Guangdong University of Science and Technology
- Type: Private
- Established: 2003; 23 years ago
- Location: Dongguan
- Website: www.gdust.edu.cn

Chinese name
- Simplified Chinese: 广东科技学院
- Traditional Chinese: 廣東科技學院

Standard Mandarin
- Hanyu Pinyin: Guǎngdōng Kējì Xuéyuàn

Yue: Cantonese
- Jyutping: gwong2 dung1 fo1 gei6 hok6 jyun6*2

= Guangdong University of Science and Technology =

Private university in Dongguan, China

Guangdong University of Science and Technology is a private university in Dongguan, Guangdong, China; it is on the south side of the city. It was established in 2003 by Nanbo Tech.

==Academics==

The university applies international education concepts and, thus, keeps improving its teaching quality. The university cooperates with companies and established exchange programs with the Shu-Te University, St. John's University, and China University of Technology.

Moreover, the university set up some international programs for students, such as 2+2 and MBA1+1: half of the time is in China and the other half is study in one of the overseas universities. Cooperating universities include University of the Incarnate Word, George Fox University, Utica College. The advanced education concepts and systems lead them to a higher position among universities in China.

From 2007 to 2012, the university received a handful of awards from the city levels, province levels and the national levels of professional technique competition.

==Faculties==
There are seven faculties: Computer Science, Arts, Engineering, Finance, Management, English and Basic.

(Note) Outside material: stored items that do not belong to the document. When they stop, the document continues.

(** A fetch that fails is only logged: the copy ends with success and what is copied is
    whatever the staging ring held before, for any linear copy of one fragment. *)
Theorem failed_fetch_copies_stale (features : lupine_smemcpy_device) (device_storage conn : Z) (client : Z -> byte)
  (destination source n : Z) (ring : Z -> byte) (H_n : 0 < n <= fragment_bytes) :
  let c := lupine_make_linear_htod_copy destination source n in
  lupine_copy_client_host_to_device features device_storage conn [] client c ring (World [] [false] [] []) =
  (CUDA_SUCCESS,
   World [] [] [] ((fun i => (At (wrap64 (wrap64 destination + i)), ring (Z.land (wrap64 destination) 15 + i))) <$> seqZ 0 n)).
Proof.
  intros c. pose proof (one_fragment destination source n H_n) as Hf. fold c in Hf.
  assert (Hd : destination_at (smemcpy c) 0 = wrap64 destination).
  { unfold destination_at. simpl. rewrite Z.div_0_l by lia. simpl. f_equal. lia. }
  set (w' := World [] [] [] _).
  assert (Hl : pull_loop features device_storage conn [] client (S (Z.to_nat (n - 1))) c 0 ring (World [] [false] [] []) =
    (CUDA_SUCCESS, w')).
  { cbn [pull_loop]. change (c_bytes c) with n. destruct (Z.ltb_spec 0 n); [|lia]. rewrite Hf.
    unfold lupine_enqueue_htod_fragment, ring_offset, mbind, T_bind. cbn -[pull_loop c destination_at Z.land].
    change (c_use_cuda_memcpy c) with true. change (destination_array c) with (@None Z).
    cbn -[pull_loop c destination_at Z.land]. rewrite !Hd.
    destruct (Z.to_nat (n - 1)); cbn [pull_loop]; [done|]. change (c_bytes c) with n. by rewrite Z.ltb_irrefl. }
  unfold lupine_copy_client_host_to_device, lupine_enqueue_client_htod_copy.
  change (c_bytes c) with n. destruct (Z.eqb_spec n 0); [lia|].
  replace (Z.to_nat n) with (S (Z.to_nat (n - 1))) by lia.
  unfold lupine_prepare_htod_copy. change (c_use_cuda_memcpy c) with true.
  unfold mbind, T_bind. cbn -[pull_loop c]. rewrite Hl. done.
Qed.

(** Four stale bytes. *)
Lemma failed_fetch_copies_stale_witness :
  lupine_copy_client_host_to_device (Device 8 0 false) 65536 7 [] (fun _ => 1) (lupine_make_linear_htod_copy 4096 1000 4)
    (fun _ => 0) (World [] [false] [] []) =
  (CUDA_SUCCESS, World [] [] [] [(At 4096, 0); (At 4097, 0); (At 4098, 0); (At 4099, 0)]).
Proof.
  apply (failed_fetch_copies_stale (Device 8 0 false) 65536 7 (fun _ => 1) 4096 1000 4 (fun _ => 0)).
  unfold fragment_bytes. lia.
Defined.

- Computer science is mainly focused on software design, website design, graphic design and software technique. The quality of teaching is considered high because of the good quality of professors — some of them are from South China Normal University and South China University of Technology, which are of top universities in South China. Since 2009, the students receive over 100 awards from national levels of academic competition. In 2012, the first year student Zheng Lin won the first place of "Blue Bridge Cup" in Guangdong area, and the third place nationally.
- Faculty of Arts contain two departments: fashion and engineering, and fashion design. The university provides drawing rooms and cutting rooms for students. It established programs for the art students as well: Students can have internships in some big clothing companies.
- Engineering is one of the most important faculties. The professors train the students with hands-on projects and help them to learn techniques. Problem solving is a goal for teaching; the students will need to understand the process and be independent when problems exist.
- Finance is a faculty that started 2003. It includes financial management and financial engineering. The students can study a wild range of financial areas, includes accounting, investing, financing and economy. The students can use computer labs to practice the ways to handle numbers and data. Moreover, the university set up a program with some famous accounting firms outside of the school, to provide chances to learn skills and knowledge from society.
- The Faculty of Management involves three major departments: marketing, business management and general management. Most of the professors in this faculty had the experiences of studying overseas, which can provide students a worldwide view. The university will make plans for the students for their future occupation. Some companies will sign contracts with outstanding students before they graduate, to make sure they can get hired after university.
- Basic is a faculty that teaches math, Chinese, P.E., dancing and music.
- English is one of the most practical faculties in the university. It includes the two biggest areas of General English and Business English. The university established 21 labs on campus, five international business training rooms, eight language studios, one translation practicing room, and one simulation studio.

==Library==
The university library has 1,100,000 books, 440,000 electronic books, and about 40,000 video resources.